▶ [YOUR INSTRUCTIONS] Set all the entries down again, unaltered.

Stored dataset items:

(** * hetzner.server: the remote-resource model of src/hetzner/server.py

    A shallow embedding of the classes of [hetzner/server.py]
    ([RescueSystem], [AdminAccount], [IpAddress], [IpManager], [Subnet],
    [SubnetManager], [Server]) over explicit Python data values, an
    exception type and a request log, followed by the theorems that
    settle the claims made about them. *)

From Stdlib Require Import ZArith String Ascii List Bool Lia.
From stdpp Require Import gmap strings.

Import ListNotations.
Set Warnings "-register-all".
Local Open Scope string_scope.
Local Open Scope list_scope.
Local Open Scope Z_scope.

(** ** Python data values

    What the transport decodes from JSON and what the objects cache:
    [None], booleans, integers, text, lists, tuples and dictionaries with
    text keys (kept in insertion order, one entry per key). *)

Inductive value : Type :=
| VNone
| VBool (b : bool)
| VInt (z : Z)
| VStr (s : string)
| VList (l : list value)
| VTuple (l : list value)
| VDict (d : list (string * value)).

(** ** Exceptions *)

Inductive exn : Type :=
| RobotError (status : value)      (* hetzner.RobotError, with its [status] *)
| WebRobotError (msg : string)     (* hetzner.WebRobotError(msg) *)
| KeyError (key : value)
| IndexError
| TypeError
| ValueError
| AttributeError (name : string)
| UnboundLocalError (name : string)
| AssertionError
| External (name : string)         (* any other exception of a collaborator *)
| Unmodelled (what : string).      (* behaviour outside this model *)

Inductive outcome (A : Type) : Type :=
| Ok (a : A)
| Raise (e : exn).
Arguments Ok {A} a.
Arguments Raise {A} e.

(** Truth value of a data value ([if v:], [not v]). *)
Definition truthy (v : value) : bool :=
  match v with
  | VNone => false
  | VBool b => b
  | VInt z => negb (z =? 0)
  | VStr s => match s with EmptyString => false | String _ _ => true end
  | VList l | VTuple l => match l with [] => false | _ => true end
  | VDict d => match d with [] => false | _ => true end
  end.

(** [v is None] *)
Definition is_None (v : value) : bool :=
  match v with VNone => true | _ => false end.

(** [d[k]] on a dictionary held as an association list. *)
Fixpoint dict_get (d : list (string * value)) (k : string) : option value :=
  match d with
  | [] => None
  | (k', v) :: d' => if String.eqb k' k then Some v else dict_get d' k
  end.

(** [d[k] = v]: replaces the entry in place, or appends a new one. *)
Fixpoint dict_set (d : list (string * value)) (k : string) (v : value)
  : list (string * value) :=
  match d with
  | [] => [(k, v)]
  | (k', v') :: d' =>
      if String.eqb k' k then (k, v) :: d' else (k', v') :: dict_set d' k v
  end.

(** [v[k]] with a text key: only a dictionary can be subscripted that
    way; a missing key is a [KeyError]. *)
Definition subscript (v : value) (k : string) : outcome value :=
  match v with
  | VDict d => match dict_get d k with
               | Some x => Ok x
               | None => Raise (KeyError (VStr k))
               end
  | _ => Raise TypeError
  end.

(** The characters of a text, each as a text of length one. *)
Fixpoint chars (s : string) : list value :=
  match s with
  | EmptyString => []
  | String c s' => VStr (String c EmptyString) :: chars s'
  end.

(** [v[i]] with an integer literal [i] that is not negative. *)
Definition subscript_nat (v : value) (i : nat) : outcome value :=
  match v with
  | VList l | VTuple l =>
      match nth_error l i with Some x => Ok x | None => Raise IndexError end
  | VStr s =>
      match nth_error (chars s) i with Some x => Ok x | None => Raise IndexError end
  | VDict _ => Raise (KeyError (VInt (Z.of_nat i)))
  | VNone | VBool _ | VInt _ => Raise TypeError
  end.

(** [a <= b] on numbers and on text; ordering of containers is left
    out of the model. *)
Definition py_le (a b : value) : outcome bool :=
  let num (v : value) : option Z :=
    match v with
    | VInt z => Some z
    | VBool b => Some (if b then 1 else 0)
    | _ => None
    end in
  match num a, num b with
  | Some x, Some y => Ok (x <=? y)
  | _, _ =>
      match a, b with
      | VStr x, VStr y => Ok (String.leb x y)
      | VList _, VList _ | VTuple _, VTuple _ => Raise (Unmodelled "ordering of sequences")
      | _, _ => Raise TypeError
      end
  end.

(** [v[k] = x] where [v] is already known to support [v[k]]. *)
Definition setitem (v : value) (k : string) (x : value) : outcome value :=
  match v with
  | VDict d => Ok (VDict (dict_set d k x))
  | _ => Raise TypeError
  end.

(** [iter(v)]: what a [for] loop, [list(v)] or tuple unpacking sees. *)
Definition py_iter (v : value) : outcome (list value) :=
  match v with
  | VList l | VTuple l => Ok l
  | VDict d => Ok (map (fun kv => VStr (fst kv)) d)
  | VStr s => Ok (chars s)
  | VNone | VBool _ | VInt _ => Raise TypeError
  end.

(** [a, b = v] *)
Definition unpack2 (v : value) : outcome (value * value) :=
  match py_iter v with
  | Ok [a; b] => Ok (a, b)
  | Ok _ => Raise ValueError
  | Raise e => Raise e
  end.

(** [v == n] for an integer literal [n]. *)
Definition eq_int (v : value) (n : Z) : bool :=
  match v with
  | VInt z => z =? n
  | VBool b => (if b then 1 else 0) =? n
  | _ => false
  end.

(** [a + b] as used on text ([data["server_ipv6_net"] + "2"]) and
    numbers. *)
Definition py_add (a b : value) : outcome value :=
  match a, b with
  | VStr x, VStr y => Ok (VStr (String.append x y))
  | VInt x, VInt y => Ok (VInt (x + y))
  | VInt x, VBool y => Ok (VInt (x + (if y then 1 else 0)))
  | VBool x, VInt y => Ok (VInt ((if x then 1 else 0) + y))
  | VBool x, VBool y => Ok (VInt ((if x then 1 else 0) + (if y then 1 else 0)))
  | VList x, VList y => Ok (VList (x ++ y))
  | VTuple x, VTuple y => Ok (VTuple (x ++ y))
  | _, _ => Raise TypeError
  end.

▶ [ANSWER SECTION]
(** * hetzner.server: the remote-resource model of src/hetzner/server.py

    A shallow embedding of the classes of [hetzner/server.py]
    ([RescueSystem], [AdminAccount], [IpAddress], [IpManager], [Subnet],
    [SubnetManager], [Server]) over explicit Python data values, an
    exception type and a request log, followed by the theorems that
    settle the claims made about them. *)

From Stdlib Require Import ZArith String Ascii List Bool Lia.
From stdpp Require Import gmap strings.

Import ListNotations.
Set Warnings "-register-all".
Local Open Scope string_scope.
Local Open Scope list_scope.
Local Open Scope Z_scope.

(** ** Python data values

    What the transport decodes from JSON and what the objects cache:
    [None], booleans, integers, text, lists, tuples and dictionaries with
    text keys (kept in insertion order, one entry per key). *)

Inductive value : Type :=
| VNone
| VBool (b : bool)
| VInt (z : Z)
| VStr (s : string)
| VList (l : list value)
| VTuple (l : list value)
| VDict (d : list (string * value)).

(** ** Exceptions *)

Inductive exn : Type :=
| RobotError (status : value)      (* hetzner.RobotError, with its [status] *)
| WebRobotError (msg : string)     (* hetzner.WebRobotError(msg) *)
| KeyError (key : value)
| IndexError
| TypeError
| ValueError
| AttributeError (name : string)
| UnboundLocalError (name : string)
| AssertionError
| External (name : string)         (* any other exception of a collaborator *)
| Unmodelled (what : string).      (* behaviour outside this model *)

Inductive outcome (A : Type) : Type :=
| Ok (a : A)
| Raise (e : exn).
Arguments Ok {A} a.
Arguments Raise {A} e.

(** Truth value of a data value ([if v:], [not v]). *)
Definition truthy (v : value) : bool :=
  match v with
  | VNone => false
  | VBool b => b
  | VInt z => negb (z =? 0)
  | VStr s => match s with EmptyString => false | String _ _ => true end
  | VList l | VTuple l => match l with [] => false | _ => true end
  | VDict d => match d with [] => false | _ => true end
  end.

(** [v is None] *)
Definition is_None (v : value) : bool :=
  match v with VNone => true | _ => false end.

(** [d[k]] on a dictionary held as an association list. *)
Fixpoint dict_get (d : list (string * value)) (k : string) : option value :=
  match d with
  | [] => None
  | (k', v) :: d' => if String.eqb k' k then Some v else dict_get d' k
  end.

(** [d[k] = v]: replaces the entry in place, or appends a new one. *)
Fixpoint dict_set (d : list (string * value)) (k : string) (v : value)
  : list (string * value) :=
  match d with
  | [] => [(k, v)]
  | (k', v') :: d' =>
      if String.eqb k' k then (k, v) :: d' else (k', v') :: dict_set d' k v
  end.

(** [v[k]] with a text key: only a dictionary can be subscripted that
    way; a missing key is a [KeyError]. *)
Definition subscript (v : value) (k : string) : outcome value :=
  match v with
  | VDict d => match dict_get d k with
               | Some x => Ok x
               | None => Raise (KeyError (VStr k))
               end
  | _ => Raise TypeError
  end.

(** The characters of a text, each as a text of length one. *)
Fixpoint chars (s : string) : list value :=
  match s with
  | EmptyString => []
  | String c s' => VStr (String c EmptyString) :: chars s'
  end.

(** [v[i]] with an integer literal [i] that is not negative. *)
Definition subscript_nat (v : value) (i : nat) : outcome value :=
  match v with
  | VList l | VTuple l =>
      match nth_error l i with Some x => Ok x | None => Raise IndexError end
  | VStr s =>
      match nth_error (chars s) i with Some x => Ok x | None => Raise IndexError end
  | VDict _ => Raise (KeyError (VInt (Z.of_nat i)))
  | VNone | VBool _ | VInt _ => Raise TypeError
  end.

(** [a <= b] on numbers and on text; ordering of containers is left
    out of the model. *)
Definition py_le (a b : value) : outcome bool :=
  let num (v : value) : option Z :=
    match v with
    | VInt z => Some z
    | VBool b => Some (if b then 1 else 0)
    | _ => None
    end in
  match num a, num b with
  | Some x, Some y => Ok (x <=? y)
  | _, _ =>
      match a, b with
      | VStr x, VStr y => Ok (String.leb x y)
      | VList _, VList _ | VTuple _, VTuple _ => Raise (Unmodelled "ordering of sequences")
      | _, _ => Raise TypeError
      end
  end.

(** [v[k] = x] where [v] is already known to support [v[k]]. *)
Definition setitem (v : value) (k : string) (x : value) : outcome value :=
  match v with
  | VDict d => Ok (VDict (dict_set d k x))
  | _ => Raise TypeError
  end.

(** [iter(v)]: what a [for] loop, [list(v)] or tuple unpacking sees. *)
Definition py_iter (v : value) : outcome (list value) :=
  match v with
  | VList l | VTuple l => Ok l
  | VDict d => Ok (map (fun kv => VStr (fst kv)) d)
  | VStr s => Ok (chars s)
  | VNone | VBool _ | VInt _ => Raise TypeError
  end.

(** [a, b = v] *)
Definition unpack2 (v : value) : outcome (value * value) :=
  match py_iter v with
  | Ok [a; b] => Ok (a, b)
  | Ok _ => Raise ValueError
  | Raise e => Raise e
  end.

(** [v == n] for an integer literal [n]. *)
Definition eq_int (v : value) (n : Z) : bool :=
  match v with
  | VInt z => z =? n
  | VBool b => (if b then 1 else 0) =? n
  | _ => false
  end.

(** [a + b] as used on text ([data["server_ipv6_net"] + "2"]) and
    numbers. *)
Definition py_add (a b : value) : outcome value :=
  match a, b with
  | VStr x, VStr y => Ok (VStr (String.append x y))
  | VInt x, VInt y => Ok (VInt (x + y))
  | VInt x, VBool y => Ok (VInt (x + (if y then 1 else 0)))
  | VBool x, VInt y => Ok (VInt ((if x then 1 else 0) + y))
  | VBool x, VBool y => Ok (VInt ((if x then 1 else 0) + (if y then 1 else 0)))
  | VList x, VList y => Ok (VList (x ++ y))
  | VTuple x, VTuple y => Ok (VTuple (x ++ y))
  | _, _ => Raise TypeError
  end.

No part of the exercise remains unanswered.